2010-05-30 09:35:42 | Weblog
 爽やかな初夏の空気に包まれた5月最後の日曜日。久しぶりに愛犬ゴンタと朝のお散歩にでかけました。道々、立ち止まっては辺りを見回すゴンタですが、11歳になって動作がやや緩慢になったような印象があります。毛並みも以前ほど若々しさがない、老いの始まりなのでしょうか。そう言えば、動物病院の待合室で見た犬の年齢早見表に、犬の11歳は、人間の60歳とありました。私と同い年ということになります。

 ところで、塩野七生さんの近著「日本人へ(リーダー編)」<文春新書>に目を通しました。以前、文藝春秋に連載されていたのを新書として出版したものですが、確固とした歴史観に基づく塩野さん独特のリーダーシップ論、小気味よい塩野節に、自然と背筋が伸びました。
 この新書には珍しく立派な帯がついています。ローマの市街地に佇む塩野さんのお写真があり、その上に「なぜリスクをとるリーダーが出ないのか」というメッセージが添えてあります。政治の世界だけでなくマスコミや職場や地域社会でさえ、御託を並べる人はたくさんいても、自らリスクをとって決断する人がいない。旗を翳して最先端を走っていこうという気概がない。そんな嘆きが聞こえてくるようです。
 そんな折、某政党の党首が罷免されるというニュースが飛び込んできました。その政党の善し悪しは別にして、ある種の筋を通したという意味で、久しぶりに政治世界の「純真さ」のようなものを思い出しました。日本の政治に、まだこんな純真さがあったんだと。しかし実は、よくよく考えてみると、罷免した本人も、ある意味での純真さをお持ちでいらっしゃる。そこに政治の危うさがあります。要するに政治の世界は綺麗ごとではないということです。塩野さん流に言えば、政治とは権力闘争であって、単に純真さだけで歴史は動かない。老獪な政治家が陰でにんまりとほほ笑む。一寸先は闇。強かな戦略と戦術が蠢いている。ここで登場するのが、ルネサンス期に君主論を著したマキアベッリです。

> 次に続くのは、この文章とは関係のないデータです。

(** The messages of one space may change while that space is exempt. *)
Lemma inv_update_inbox sid p f d :
  (∀ m, m ∈ inbox_messages d → p m = true → matures m (f m) ∧ m_space_id m = sid) →
  inv (Some sid) d → inv (Some sid) (update_inbox p f d).
Proof.
  intros Hf Hi. assert (∀ m, m ∈ inbox_messages d → p m = true → matures m (f m)) as Hf'
    by firstorder.
  assert (∀ sid', sid' ≠ sid →
    messages_of sid' (update_inbox p f d) = messages_of sid' d) as Hother.
  { intros sid' Hne. rewrite messages_of_update by done. apply update_nothing.
    intros m [Hm Hs]%elem_of_messages_of. destruct (p m) eqn:E; [|done].
    destruct (Hf m Hm E) as [_ ?]. congruence. }
  destruct Hi. split; try done.
  - simpl. unfold update_where. rewrite map_map. erewrite map_ext_in; [done|].
    intros m Hm%list_elem_of_In. by destruct (matured_row p f d Hf' m Hm).
  - simpl. intros m' (m & Hm & ->)%elem_of_update.
    destruct (matured_row p f d Hf' m Hm) as (_ & -> & -> & _). auto.
  - simpl. intros sp Hsp. specialize (inv_spaces0 sp Hsp).
    destruct (decide (sp_id sp = sid)) as [Heq|Hne]; [|by rewrite Hother].
    intros l. split; [|congruence]. apply mature_sound; [done|].
    by destruct (inv_spaces0 l).
  - simpl. intros t Ht. destruct (inv_gates0 t Ht) as (sp & Hsp & Hid & Hg).
    exists sp. split_and!; [done..|].
    destruct (decide (sp_id sp = sid)) as [Heq|Hne]; [|by rewrite Hother].
    destruct Hg as [Hb Hg]. split; [|done]. rewrite mature_last by done.
    intros H. destruct (Hb H) as (l & r & ? & ? & ?). exists l, r.
    split_and!; [done..|]. congruence.
  - intros sid'. rewrite mature_numbers, inv_gapless0 by done. do 2 f_equal.
    pose proof (mature_numbers p f d Hf' sid') as Hlen%(f_equal length).
    by rewrite !length_map in Hlen.
  - simpl. intros m' l (m & Hm & ->)%elem_of_update.
    eapply matures_stages; [exact (matured_row p f d Hf' m Hm)|auto].
Qed.

(** ** Changes of a space *)

Lemma inv_update_spaces x p f d :
  (∀ sp, sp ∈ spaces d → p sp = true →
     sp_id (f sp) = sp_id sp ∧ ∀ l, watermark l (f sp) = watermark l sp) →
  inv x d → inv x (update_spaces p f d).
Proof.
  intros Hf Hi. destruct Hi.
  set (g := λ sp, if p sp then f sp else sp).
  assert (∀ sp, sp ∈ spaces d → sp_id (g sp) = sp_id sp ∧
    ∀ l, watermark l (g sp) = watermark l sp) as Hg.
  { intros sp Hsp. unfold g. destruct (p sp) eqn:E; auto. }
  assert (map sp_id (update_where p f (spaces d)) = map sp_id (spaces d)) as Hids.
  { unfold update_where. rewrite map_map. apply map_ext_in.
    intros sp Hsp%list_elem_of_In. by apply Hg. }
  split; simpl; rewrite ?Hids; try done.
  - intros sp' (sp & Hsp & ->)%elem_of_update. fold (g sp). intros l.
    destruct (Hg sp Hsp) as [-> ->]. apply (inv_spaces0 sp Hsp l).
  - intros t Ht. destruct (inv_gates0 t Ht) as (sp & Hsp & Hid & Hgate).
    exists (g sp). destruct (Hg sp Hsp) as [Hi' Hw]. split_and!.
    + apply elem_of_update. eauto.
    + congruence.
    + rewrite Hi'. split; intros Hst; [|intros l; rewrite Hw; by apply Hgate].
      destruct (proj1 Hgate Hst) as (l & r & ? & ? & ?). exists l, r. by rewrite Hw.
Qed.

(** ** New rows *)

Lemma NoDup_map_app {A} (key : A → string) l x :
  NoDup (map key l) → (∀ y, y ∈ l → key y ≠ key x) → NoDup (map key (l ++ [x])%list).
Proof.
  intros Hnd Hx. rewrite map_app. apply NoDup_app. split_and!; [done| |apply NoDup_singleton].
  intros k (y & <- & Hy)%elem_of_map [Hk|Hk%not_elem_of_nil]%elem_of_cons; [|done].
  by apply (Hx y).
Qed.

Definition add_space_row (sp : space) (d : db) : db := d <| spaces := (spaces d ++ [sp])%list |>.
Definition add_message_row (m : inbox_message) (d : db) : db :=
  d <| inbox_messages := (inbox_messages d ++ [m])%list |>.
Definition add_task_row (t : task) (d : db) : db := d <| tasks := (tasks d ++ [t])%list |>.

Lemma inv_add_space x sp d :
  (∀ sp', sp' ∈ spaces d → sp_id sp' ≠ sp_id sp) → (∀ l, watermark l sp = 0) →
  inv x d → inv x (add_space_row sp d).
Proof.
  intros Hnew H0 []. split; simpl; try done.
  - by apply NoDup_map_app.
  - intros m Hm. destruct (inv_messages0 m Hm) as [? Hs]. split; [done|].
    rewrite map_app. apply elem_of_app. by left.
  - intros sp' [Hsp|Hsp]%elem_of_app; [by apply inv_spaces0|].
    apply list_elem_of_singleton in Hsp as ->.
    assert (messages_of (sp_id sp) (add_space_row sp d) = []) as Hnil.
    { apply select_empty. intros m Hm. bools. intros Heq.
      destruct (inv_messages0 m Hm) as [_ (sp' & Hid & Hin)%elem_of_map].
      apply (Hnew sp' Hin). congruence. }
    unfold messages_of in *. rewrite Hnil. intros l. rewrite H0. split; [|done].
    split; [done|]. intros m Hm. by inversion Hm.
  - intros t Ht. destruct (inv_gates0 t Ht) as (sp' & ? & ? & ?). exists sp'.
    split_and!; [|done..]. apply elem_of_app. by left.
Qed.

Lemma messages_of_add sid m d :
  messages_of sid (add_message_row m d)
  = (messages_of sid d ++ if String.eqb (m_space_id m) sid then [m] else [])%list.
Proof.
  unfold messages_of, select_where. simpl. rewrite List.filter_app. simpl.
  by destruct (String.eqb _ _).
Qed.

Lemma last_number_app rows m :
  numbered rows → last_number rows < m_sequence_no m →
  last_number (rows ++ [m])%list = m_sequence_no m.
Proof.
  intros Hn Hlt. apply Z.le_antisymm.
  - apply last_number_le; [pose proof (last_number_nonneg rows Hn); lia|].
    intros m' [Hm|Hm]%elem_of_app.
    + pose proof (last_number_ge _ _ Hm). lia.
    + by apply list_elem_of_singleton in Hm as ->.
  - apply last_number_ge. apply elem_of_app. right. by left.
Qed.

Lemma open_numbers_app l rows m :
  open_numbers l (rows ++ [m])%list
  = (open_numbers l rows ++ if decide (settled l m) then [] else [m_sequence_no m])%list.
Proof.
  unfold open_numbers, select_where. rewrite List.filter_app, map_app. f_equal. simpl.
  destruct (py_in (stage_of l m) SETTLED) eqn:E; bools;
    destruct (decide (settled l m)) as [Hs|Hs]; unfold settled in Hs; by try tauto.
Qed.

Lemma min_agg_snoc l x :
  min_agg (l ++ [x])%list = Some (match min_agg l with Some y => Z.min y x | None => x end).
Proof.
  induction l as [|y l IH]; [done|]. simpl. rewrite IH.
  destruct (min_agg l); simpl; f_equal; lia.
Qed.

Lemma gapless_last rows :
  map m_sequence_no rows = seqZ 1 (Z.of_nat (length rows)) →
  last_number rows = Z.of_nat (length rows).
Proof.
  intros Hmap. assert (∀ m, m ∈ rows → 1 <= m_sequence_no m <= Z.of_nat (length rows)) as Hb.
  { intros m Hm%(elem_of_map_in m_sequence_no). rewrite Hmap, elem_of_seqZ in Hm. lia. }
  apply Z.le_antisymm; [apply last_number_le; [lia|intros m Hm; by apply Hb]|].
  destruct (decide (length rows = 0)%nat) as [->|Hne].
  { apply last_number_nonneg. intros m Hm. by apply Hb. }
  assert (Z.of_nat (length rows) ∈ map m_sequence_no rows) as (m & <- & Hm)%elem_of_map
    by (rewrite Hmap, elem_of_seqZ; lia).
  by apply last_number_ge.
Qed.
Lemma carries_update_tasks x p f d :
  (∀ t, t ∈ tasks d → p t = true → evolves t (f t) ∧ moves (t_status t) (t_status (f t))) →
  carries x x d (update_tasks p f d).
Proof.
  intros Hf Hi. split.
  - apply inv_update_tasks; [|done]. intros t Ht Hp. destruct (Hf t Ht Hp) as [[] ?]. done.
  - apply (grown_map_tasks (λ t, if p t then f t else t)); [done..|].
    intros t Ht. destruct (p t) eqn:E; [by apply Hf|done].
Qed.

Lemma carries_update_task_row x t f d :
  t ∈ tasks d → evolves t (f t) → moves (t_status t) (t_status (f t)) →
  carries x x d (update_tasks (λ r, String.eqb (t_id r) (t_id t)) f d).
Proof.
  intros Ht Hsame Hmove Hi.
  apply (carries_update_tasks x); [|exact Hi]. intros r Hr Hid%String.eqb_eq.
  by assert (r = t) as -> by (apply (key_unique t_id (tasks d)); [apply Hi|done..]).
Qed.

Lemma carries_save_task x t t' d :
  t ∈ tasks d → evolves t t' → moves (t_status t) (t_status t') →
  carries x x d (update_tasks (λ r, String.eqb (t_id r) (t_id t')) (λ _, t') d).
Proof.
  intros Ht Hev Hmove. destruct (evolves_gate _ _ Hev) as (-> & _).
  by apply (carries_update_task_row x t (λ _, t')).
Qed.

Lemma carries_save_space x sp sp' d :
  sp ∈ spaces d → sp_id sp' = sp_id sp → (∀ l, watermark l sp' = watermark l sp) →
  carries x x d (update_spaces (λ s, String.eqb (sp_id s) (sp_id sp')) (λ _, sp') d).
Proof.
  intros Hsp Hid Hw Hi.
  assert (∀ s, s ∈ spaces d → String.eqb (sp_id s) (sp_id sp') = true → s = sp) as Hu.
  { intros s Hs Hk%String.eqb_eq. apply (key_unique sp_id (spaces d)); [apply Hi|done|done|].
    congruence. }
  split.
  - apply inv_update_spaces; [|done]. intros s Hs Hk. rewrite (Hu s Hs Hk). split; [done|exact Hw].
  - apply grown_same_tasks; [done|done|]. simpl. intros sid.
    rewrite (update_column_keyed sp_id); [done|]. intros s Hk%String.eqb_eq. congruence.
Qed.
Lemma ensure_tenant_space_Ok ssid ten src d sid d' :
  ensure_tenant_space ssid ten src d = Ok (sid, d') →
  space_grown d d' ∧ sid ∈ map sp_id (spaces d').
Proof.
  unfold ensure_tenant_space. intros R.
  apply bind_Ok in R as (o & d1 & R1 & R).
  apply get_space_Ok in R1 as [-> Ho].
  destruct (o ≫= _) as [s|] eqn:E.
  { run1 R. split; [reflexivity|]. apply bind_Some in E as (sp & -> & Hsp).
    destruct (Ho sp eq_refl) as [Hin <-].
    destruct (String.eqb _ _); simplify_eq. by apply elem_of_map_in. }
  clear E Ho o. apply bind_Ok in R as (u & d1 & R1 & R).
  apply insert_tenant_core, space_grown_core in R1.
  apply bind_Ok in R as (rows & d2 & R2 & R).
  assert (d2 = d1) as -> by (unfold select_space_identity in R2; by run1 R2).
  apply bind_Ok in R as (ex & d2 & [Hex ->]%lift_result_Ok & R).
  apply or_else_Ok in R as [[-> ->]|R].
  { split; [done|]. apply (select_identity_elem _ _ _ _ _ _ sid R2).
    apply scalar_one_or_none_Some in Hex as ->. by left. }
  clear R2 Hex. apply bind_Ok in R as (o & d2 & R2 & R).
  apply insert_space_Ok in R2 as [Hg Hin].
  assert (space_grown d d2) as Hd2 by (by etrans). clear R1 Hg.
  apply or_else_Ok in R as [[-> ->]|R]; [by auto|]. clear Hin.
  apply bind_Ok in R as (o2 & d3 & R2 & R). apply insert_space_Ok in R2 as [Hg Hin].
  assert (space_grown d d3) as Hd3 by (by etrans). clear Hd2 Hg.
  apply or_else_Ok in R as [[-> ->]|R]; [by auto|]. clear Hin.
  apply bind_Ok in R as (rows2 & d4 & R2 & R).
  assert (d4 = d3) as -> by (unfold select_space_identity in R2; by run1 R2).
  apply lift_result_Ok in R as [R ->]. split; [done|]. apply scalar_one_Ok in R as ->.
  apply (select_identity_elem _ _ _ _ _ _ sid R2). by left.
Qed.

(** ** Creating tasks *)

Definition same_barrier (p p' : payload) : Prop :=
  pl_consistency p' = pl_consistency p
  ∧ pl_required_watermark p' = pl_required_watermark p.

Lemma insert_task_Ok row d o d' :
  insert_task row d = Ok (o, d') →
  (o = None ∧ d' = d)
  ∨ (o = Some (t_id row) ∧ d' = add_task_row row d
     ∧ ∀ t, t ∈ tasks d → t_id t ≠ t_id row).
Proof.
  unfold insert_task. intros R. apply bind_Ok in R as (c & d1 & [-> ->]%gets_Ok & R).
  destruct (existsb _ _); [run1 R; by left|].
  apply bind_Ok in R as (k & d1 & [-> ->]%gets_Ok & R).
  destruct (existsb _ _) eqn:E; run1 R. right. split_and!; [done..|].
  intros t Ht Hk. assert (existsb (λ t, String.eqb (t_id t) (t_id row)) (tasks d) = true);
    [|congruence]. apply existsb_exists. exists t. split; [by apply list_elem_of_In|].
  by apply String.eqb_eq.
Qed.

Lemma enqueue_task_in_session_Ok ctx a now d tid b d' :
  enqueue_task_in_session ctx a now d = Ok ((tid, b), d') →
  (b = false ∧ same_core d d')
  ∨ (b = true ∧ ∃ p, same_barrier (ta_payload a) p
     ∧ (∀ t, t ∈ tasks d → t_id t ≠ tid)
     ∧ same_core (add_task_row (new_task_row tid a p now) d) d').
Proof.
  unfold enqueue_task_in_session. intros R. destruct (_ && _); [run1 R|].
  apply bind_Ok in R as (i & d1 & R1 & R). apply new_id_core in R1 as Hc.
  apply bind_Ok in R as (o & d2 & R2 & R).
  apply insert_task_Ok in R2 as [[-> ->]|(-> & -> & Hnew)].
  - left. apply bind_Ok in R as (l & d2 & [-> ->]%gets_Ok & R).
    apply bind_Ok in R as (e & d2 & [_ ->]%lift_result_Ok & R).
    run1 R. by simplify_eq.
  - right. apply bind_Ok in R as (u & d2 & R2 & R). run1 R. simplify_eq. split; [done|].
    eexists. split; [|split; [by destruct Hc as (_ & _ & <-)|]].
    2:{ etrans; [|refine ((_ : sat same_core _) _ _ _ R2)].
        - destruct Hc as (Hs & Hm & Ht). unfold same_core. simpl. rewrite Ht. done.
        - destruct (ta_publish a); sat_auto. apply publish_core. }
    by destruct ctx.
Qed.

 先週、京都で演劇をみた帰り道、ふと思い出したことがありました。そう41年前の6月4日。入学して間もない、まだ世の中に純真さが満ち溢れていた時代。その日の夕暮れのキャンパスにはインターナショナルの歌が響き渡り、数百人の学生で真っ赤に染まりました。学び始めたばかりの政治の世界が、歴史が、今まさに目の前で新しい時代を迎えようとしている。田舎から出てきたばかりの若い学生が、その大きな流れに遅れまいと必死に走っていった。そして呑みこまれていった。.....そんな古き良き時代の思い出が、いま、静寂な夜のキャンパスに走馬灯のように浮かんでは消えていきました。
 私は社会人になってから塩野さんの著書に多くの気づきをいただきました。数多くの歴史小説を通読しながら、歴史認識を学びました。リーダーのあるべき姿を考えました。さきほど測ってみたんですが、塩野さんの文庫本を並べると、ゆうに50㌢を超えます。来月には「日本人へ(国家と歴史観)」が出版されます。
 そうそう、週末の土日は、田舎の中学校の還暦記念同窓会に出席するために一時帰省します。45年前にタイムスリップです。何人かとは今でも交流がありますが、これまで同窓会に出席していませんでしたから、大半の方々とは実に45年ぶりの再会となります。まあ、これも「還暦」「60歳」という、我が人生のひとつの区切りと自分に言い聞かせています。そんな次第で、このブログ更新は来週お休みをさせていただきます。

写真説明:塩野さんの新書に、先週末購入したグレン・グールドのCD(4枚組1200円)を添えてみました。